Alyssa knows that just by looking at the distances between the points, she can't tell what the shape originally was. However, Alyssa took CogSci 131 and therefore also knows that she can use the MDS (Multi-Dimensional Scaling) algorithm to transform these distances into points.

We have provided you with a function, `mds`, which performs the MDS algorithm. Look at the documentation for the function to figure out how to call it:

In [None]:
mds?

<div class="alert alert-success">Then, in the following cell, write code to perform MDS on the shape data that Ben gave Alyssa. Save the output of the MDS algorithm into a variable called <code>shape_points</code>, and then plot the points as black dots. Include a title for your plot and make sure that the dimensions are scaled properly.</div> 

<div class="alert alert-warning">
<b>Warning:</b> A common error people make when making MDS plots is allowing one dimension to get stretched out by the default axis scaling. You can see the tragic consequences of this mistake in the plot of a circle below.

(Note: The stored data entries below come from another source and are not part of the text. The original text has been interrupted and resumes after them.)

Lemma probed_video_pids (report : list probe_line) :
  map fst (probed_video report) = video_pids report.
Proof.
  unfold probed_video, video_pids.
  induction report as [| l report IH]; [reflexivity |].
  cbn [flat_map]. rewrite map_app, IH.
  destruct (video_pid l); reflexivity.
Qed.

(** The loop over a report in which no audio stream has the language
    asked for: every audio stream is recorded as not enabled. *)
Lemma probe_loop_no_match (report : list probe_line) :
  (forall l pid tag,
      In l report -> audio_pid l = Some pid -> audio_lang l = Some tag ->
      exists code, lookup (language o) languages = Some code /\ tag <> code) ->
  forall vs aus,
    for_each report (probe o) (vs, aus) tt
    = Ok ((vs ++ probed_video report)%list,
          (aus ++ map (fun p => (p, false)) (audio_pids report))%list) tt.
Proof.
  induction report as [| l report IH]; intros Hno vs aus.
  - cbn. rewrite !app_nil_r. reflexivity.
  - assert (Hrest : forall l' pid tag,
               In l' report -> audio_pid l' = Some pid ->
               audio_lang l' = Some tag ->
               exists code, lookup (language o) languages = Some code
                            /\ tag <> code).
    { intros l' pid tag Hin. apply Hno. now right. }
    specialize (IH Hrest).
    cbn [for_each]. unfold bind at 1. unfold probe at 1.
    unfold probed_video, audio_pids. cbn [flat_map].
    fold (probed_video report). fold (audio_pids report).
    destruct (audio_pid l) as [pid |] eqn:Ea.
    + destruct (audio_lang l) as [tag |] eqn:El.
      * destruct (Hno l pid tag (or_introl eq_refl) Ea El)
          as (code & Hcode & Hneq).
        unfold _iso_639_2, bind, ret. rewrite Hcode.
        apply String.eqb_neq in Hneq. rewrite Hneq.
        rewrite IH. rewrite map_app. cbn [map app].
        destruct (video_pid l); cbn [app]; rewrite <- ?app_assoc; reflexivity.
      * unfold bind, ret. rewrite IH. rewrite map_app. cbn [map app].
        destruct (video_pid l); cbn [app]; rewrite <- ?app_assoc; reflexivity.
    + unfold bind, ret. rewrite IH. cbn [map app].
      destruct (video_pid l); cbn [app]; rewrite <- ?app_assoc; reflexivity.
Qed.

Fortunately, fixing it is as easy as a single call to <code>axis.set_aspect</code>. Check the documentation for that method to find out how to fix the circle below, then make sure you use the same trick for all your MDS plots!
</div>

In [None]:
# Example of axis scaling gone wrong
x = np.linspace(0, 2 * np.pi, 100)
fig, axis = plt.subplots()
axis.plot(3 * np.cos(x), 3 * np.sin(x))
axis.set_title('An unfortunate plot of a circle')

_Hint:_ For a quick refresher on constructing plots with matplotlib, take a look at the Problem Set 0 notebook "Manipulating and Plotting Data" or the tutorial [here](http://nbviewer.ipython.org/github/jrjohansson/scientific-python-lectures/blob/master/Lecture-4-Matplotlib.ipynb).

In [None]:
# load the data
shape_data = np.load("data/shape.npy")

# create the figure
fig, axis = plt.subplots()

# YOUR CODE HERE
raise NotImplementedError()

In [None]:
"""Check that MDS was correctly used on the shape data and that the points were plotted."""
from numpy.testing import assert_array_equal, assert_almost_equal
from nose.tools import assert_equal, assert_not_equal
from plotchecker import ScatterPlotChecker

# check that shape_data hasn't changed
assert_array_equal(shape_data, np.load("data/shape.npy"))

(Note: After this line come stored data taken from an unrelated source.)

(** X10.  With a state that lacks one of the workout types of the list, a
    click that completes the last open tab ends in a [TypeError]: the
    entry of the history has been written to the store by then, the state
    and the counts have not. *)
Theorem toggleWorkout_throws_on_missing_type
    (accepts : gmap string string -> string -> string -> bool)
    (stringify : forall A : Type, A -> string)
    (today now type missing : string) (state : WorkoutState.t) (w : t)
    (store : gmap string string) :
  (forall v, accepts store "workout_history" v = true) ->
  inherited today = false ->
  objGet type (workoutState w) = Some state ->
  objGet type (workoutCounts w) <> None ->
  In missing workoutTypes ->
  objGet missing (workoutState w) = None ->
  allCompleted
    (objPut type (WorkoutState.mk (VBool true) (WorkoutState.order state))
       (workoutState w)) = true ->
  let run := toggleWorkout accepts stringify today now type w store in
  run.2 = TypeErrorThrown
  /\ run.1.2 = <["workout_history" :=
                   stringify _ (workoutHistory run.1.1)]> store
  /\ objGet today (workoutHistory run.1.1)
     = Some (default [] (objGet today (workoutHistory w))
             ++ [WorkoutEntry.mk (VStr type)
                   (addOne (default VUndefined
                              (objGet type (workoutCounts w))))
                   (VStr now)]).
Proof.
  intros Hacc Htoday Hs Hc Hin Hmiss Hall run. subst run.
  unfold toggleWorkout.
  destruct (objGet type (workoutCounts w)) as [c|] eqn:Hcount; [|congruence].
  assert (Hlc : objLook type (workoutCounts w) = Own c)
    by now apply objLook_own.
  assert (Hls : objLook type (workoutState w) = Own state)
    by now apply objLook_own.
  rewrite Hlc, Hls. simpl default.
  destruct (pushEntry (VStr today)
              (WorkoutEntry.mk (VStr type) (addOne c) (VStr now))
              (workoutHistory w)) as [history'| |] eqn:Hpush.
  2,3: unfold pushEntry in Hpush; simpl in Hpush; rewrite Htoday in Hpush;
       destruct (objGet today (workoutHistory w)); discriminate.
  unfold setItem. rewrite Hacc, Hall. unfold resetWorkoutTabs.
  cbn [workoutState workoutCounts workoutHistory].
  pose proof (resetStates_missing workoutTypes missing
                (objPut type (WorkoutState.mk (VBool true)
                                (WorkoutState.order state)) (workoutState w))
                (proj2 workoutTypes_plain) Hin) as Hr.
  rewrite objGet_objPut_other in Hr by congruence.
  specialize (Hr Hmiss).
  destruct (resetStates workoutTypes _) as [state'' e]. simpl in Hr. subst e.
  cbn [fst snd workoutHistory].
  apply pushEntry_ok in Hpush as [Hget _]. now repeat split.
Qed.

Lemma toggleWorkout_throws_on_missing_type_witness :
  (toggleWorkout roomy sameJson "2024-01-01" "2024-01-01T08:00:00.000Z"
     "Chest" legacy ∅).2 = TypeErrorThrown.
Proof.
  apply (toggleWorkout_throws_on_missing_type roomy sameJson "2024-01-01"
           "2024-01-01T08:00:00.000Z" "Chest" "Shoulders"
           (WorkoutState.mk (VBool false) (VNum 0)) legacy ∅).
  - reflexivity.
  - reflexivity.
  - reflexivity.
  - discriminate.
  - simpl. tauto.
  - reflexivity.
  - reflexivity.
Defined.

(** ** The table that the export writes *)

Module TableFacts.
Import Tokenizer Encoder Parse Convert Typed.
Import TokenizerFacts LineFacts RowFacts DecodeFacts HabitFacts RoundTripFacts.

Lemma fields_joinRow (cells : list value) :
  cells <> [] -> length (parseCSVRow (joinRow cells)) = length cells.
Proof. intros H. rewrite parse_joinRow by exact H. apply length_map. Qed.

Ltac twelve := apply fields_joinRow; discriminate.

Lemma fields_imap {A : Type} (f : nat -> A -> string) (l : list A) :
  (forall i x, length (parseCSVRow (f i x)) = 12) ->
  Forall (fun row => length (parseCSVRow row) = 12) (imap f l).
Proof.
  intros H. apply List.Forall_forall. intros row Hin.
  apply in_imap in Hin as (i & x & _ & ->). apply H.
Qed.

# check that shape points has the correct shape and type
assert_equal(shape_points.shape, (10, 2), "incorrect shape of shape_points")
assert_equal(shape_points.dtype, np.float64, "incorrect data type of shape_points")

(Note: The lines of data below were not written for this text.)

(** * BrainBuddy: the daily schedule generator

    A shallow embedding of [src/algorithms/TaskScoring.ts] and
    [src/algorithms/ScheduleGenerator.ts], with the properties the
    specification states about them.

    Conventions of the embedding.
    - A JavaScript [number] that carries a score, a weight or a
      complexity factor is an exact rational ([Q]); the arithmetic of the
      source is kept operation by operation, without the rounding of
      binary64.  Equalities between scores are therefore stated with
      [==].  Overflow and NaN, which exact arithmetic does not have,
      are studied on the binary64 rendering of the scoring functions
      in [Binary64].
    - Minutes are integers ([Z]); a [Date] is its epoch time in
      milliseconds ([Z]); the local time zone of the runtime is a
      [TimeZone], whose offset from UTC may change with the date.
    - An exception thrown by the source is the result [None].
    - [new Date()] reads a clock that is passed in as [now]; a run sees
      one frozen clock value.
    - [Math.random()] reads an entropy source, a sequence of values of
      the half-open unit interval, through an explicit cursor. *)

From Stdlib Require Import ZArith QArith Qabs Qminmax Qround.
From Stdlib Require Import Floats.PrimFloat.
From Stdlib Require Import Ascii String List Bool Permutation Sorted.
From Stdlib Require Import Lia Lqa.
Import ListNotations.

Local Open Scope Z_scope.

(** ** models/Task.ts *)

(** [DateType] without its [null] member, which is carried by [option]:
    a [Date], a Firestore [Timestamp] (an object with [toDate]) or a
    Firestore [FieldValue] sentinel. *)
Inductive DateType : Type :=
  | JsDate (epochMs : Z)
  | Timestamp (epochMs : Z)
  | FieldValue.

Record Task : Type := {
  id : string;
  urgency : Q;
  difficulty : Q;
  durationMinutes : Z;
  deadline : option DateType;
  tags : list string
}.
(** * cogs/general.py: the [General] cog

    A shallow embedding of [General.on_message] (and of the [afk] command,
    the only other writer of the AFK registry) together with the regular
    expression [PULL_HASH_REGEX] it scans message contents with, followed
    by the slash commands [emoji add], [emoji delete], [suggest],
    [suggestions set], [suggestions disable] and [search] and the creation
    time [serverinfo] shows.

    - Python [str] values are lists of Unicode code points.
    - [self.bot.cache["afk"]], a [dict] from user id to reason, is a
      [gmap Z pystr].
    - The calls into the chat platform ([add_reaction], [edit], [send],
      [reply], [respond]) are logged in a trace; whether a call raises is
      decided by a [world], the one part of the run the handler does not
      control.
    - The iteration order of a Python [set] and the Unicode table behind
      [\d] are parameters of the development.
    - The author of a guild message is a [Member].  The author of a direct
      message is a [User], which has neither a nickname nor a nickname
      edit; [on_direct_message] and [afk_direct] are the two handlers as
      they run on one. *)

From Stdlib Require Import ZArith NArith String Ascii List Lia DecimalString.
From stdpp Require Import base numbers option list gmap strings.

# check the correct data was plotted
pc = ScatterPlotChecker(axis)
pc.assert_x_data_equal(shape_points[:, 0])
pc.assert_y_data_equal(shape_points[:, 1])

# check that the plotted data has the correct values
vals = [(1, 0.60353738), (4, 0.4613193), (-2, -0.24098396), (-6, 0.10159001), (-10, 0.10731944)]
for (idx, val) in vals:
    assert_almost_equal(shape_points.flatten()[idx], val, 6, "incorrect entry within kinship_points")

# check that black circles were used
pc.assert_colors_equal('k')

# check that a title was included
pc.assert_title_exists()

# check that dimensions are not distorted
assert axis.get_aspect() == 'equal'

print("Success!")

<div class="alert alert-success">What is the shape that Ben was thinking of?</div>

YOUR ANSWER HERE

<div class="alert alert-success">Give a brief explanation of what the MDS algorithm does. That is, what is it doing when it goes from a $n\times n$ array of distances to an array of $n$  2D points?</div>

YOUR ANSWER HERE

---
## Part B (1 point)

Satisfied that she was able to correctly guess Ben's shape, Alyssa starts thinking about other cool ways that the MDS algorithm could be used. She remembers talking about various notions of *similarity* from CogSci 131, and wonders if the MDS algorithm could be used as a way to represent psychological similarity.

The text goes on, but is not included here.